Gita alla Capanna Margherita (la seconda volta fa male uguale)

Appoggio le mani sulla balconata che circonda un lato, quello rivolto ad est, del rifugio Capanna Margherita, 4.554 m. Guardo in basso, un vuoto impressionante sotto di me, e le lacrime incontenibili che escono senza nemmeno che me ne accorga, senza che nulla di me provi a fermarle.
La partenza dal rifugio Capanna Gnifetti, tre ore e mezza prima, non lasciava presagire un esito simile: molto silenzio, le facce tese, l’insonnia della notte precedente, nessuno dei quattro sicuro, alla fine, che saremmo arrivati dove speravamo.
Le energie, una volta giunti al rifugio più alto d’Europa, sembrano tornare magicamente a tutti, nessuno parla dei dolori alle gambe, della fatica fatta per arrivare fin lì, dell’angoscia di non farcela vissuta fino a quel momento. Le energie e l’entusiamo sono tali e tante da spingerci addirittura ad azzardare un fuoriprogramma: “dai ragazzi, è lì, è vicina, quando ci ricapita, facciamola!”Fu così che alla gita alla Capanna Margherita decidemmo di aggiungere anche una capatina alla vicina Punta Zumstein, poco più in là, poco più in alto.
Siamo orgogliosissimi del vessillo che portiamo con noi, una bandana No Tav piuttosto stropicciata dal soggiorno nello zaino, e ci stringiamo nell’obbiettivo nella vana speranza che, per una volta, ci riesca di farci una foto decente.
E’ l’ultimo fine settimana d’ Agosto, probabilmente l’ultima gita di un’estate, quella del 2015, poco generosa in termini metereologici per chi ama la montagna d’alta quota, e le condizioni del ghiacciaio sono incredibilmente buone, anzi ottime, vale la pena approfittarne. Eppure il terribile caldo del Luglio apena trascorso ha decisamente cambiato i connotati al ghiacciaio familiare a molti di noi: la traccia c’è ed è molto buona, ma segue un percorso diversissimo rispetto a quello fatto durante l’ultimo tentativo, fallito, di raggiungere la Capanna Margherita, pochi mesi prima, in Giugno.

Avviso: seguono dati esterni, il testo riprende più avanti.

(* ===== verification/MarketProps.v ===== *)
(** The market engine never matches: the price of an order cannot be read, so
    a market either has no order to look at or ends in an exception, and
    nothing but the status of the market changes. *)

From stdpp Require Import sorting.
From S2P Require Import Prelude Asset Records ChainInterface Tables PendingState ChainDatabase Market Concrete Undo Supply.
From S2P Require Import Conservation Frames.

(** ** Iterators stand on keys of the map *)

Section ordered.
Context `{Countable K} {V : Type} (lt : K -> K -> bool).
Implicit Types (m : gmap K V) (it : option K).

Definition it_ok m it : Prop := forall k, it = Some k -> is_Some (m !! k).

Lemma keys_in_order_elem m k : k ∈ keys_in_order lt m <-> is_Some (m !! k).
Proof.
  unfold keys_in_order. rewrite merge_sort_Permutation, list_elem_of_fmap. split.
  - intros ([k' v] & -> & Hkv). apply elem_of_map_to_list in Hkv. eauto.
  - intros [v Hv]. exists (k, v). by rewrite elem_of_map_to_list.
Qed.

Lemma find_in_order m f : it_ok m (List.find f (keys_in_order lt m)).
Proof.
  intros k Hk. apply List.find_some in Hk as [Hk _]. by apply keys_in_order_elem, list_elem_of_In.
Qed.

Per alcuni di noi si tratta di una prima volta su ghiaccio, di una prima assoluta sopra i quattromila metri, di una primissima come capocordata. Sarà per questo, mi dico, che provo tanta emozione? Per altri di noi si tratta di ribattere la stessa neve battuta qualche mese prima, a Giugno, sperando che sta volta l’esito sia differente. Mi ricredo, e penso che quelle versate siano lacrime di soddisfazione perchè, questa volta, l’esito è stato, in effetti, diverso. Poi ci rifletto meglio, e penso ad una birretta, bevuta alla vigilia della partenza con tutti i compagni del Caz, dove alcuni dei protagonisti del tentativo fallito di Giungo arrivano portando materiale (picche, ramponi, caschi) da prestare ai protagonisti di questo secondo tentativo, perchè chi di noi è alle prime armi non dispone di tutto l’occorrente. Quegli stessi compagni, rimasti a Genova, che tramite messaggi, la sera prima della salita, ci interrogano sulle condizioni trovate in loco, che ci incoraggiano , che ci infondono fiducia e che a cose fatte si congratulano con noi. Allora capisco, non si tratta di un secondo tentativo, eravamo arrivati in cima anche la prima volta, e adesso mi rendo conto del perchè di quelle lacrime.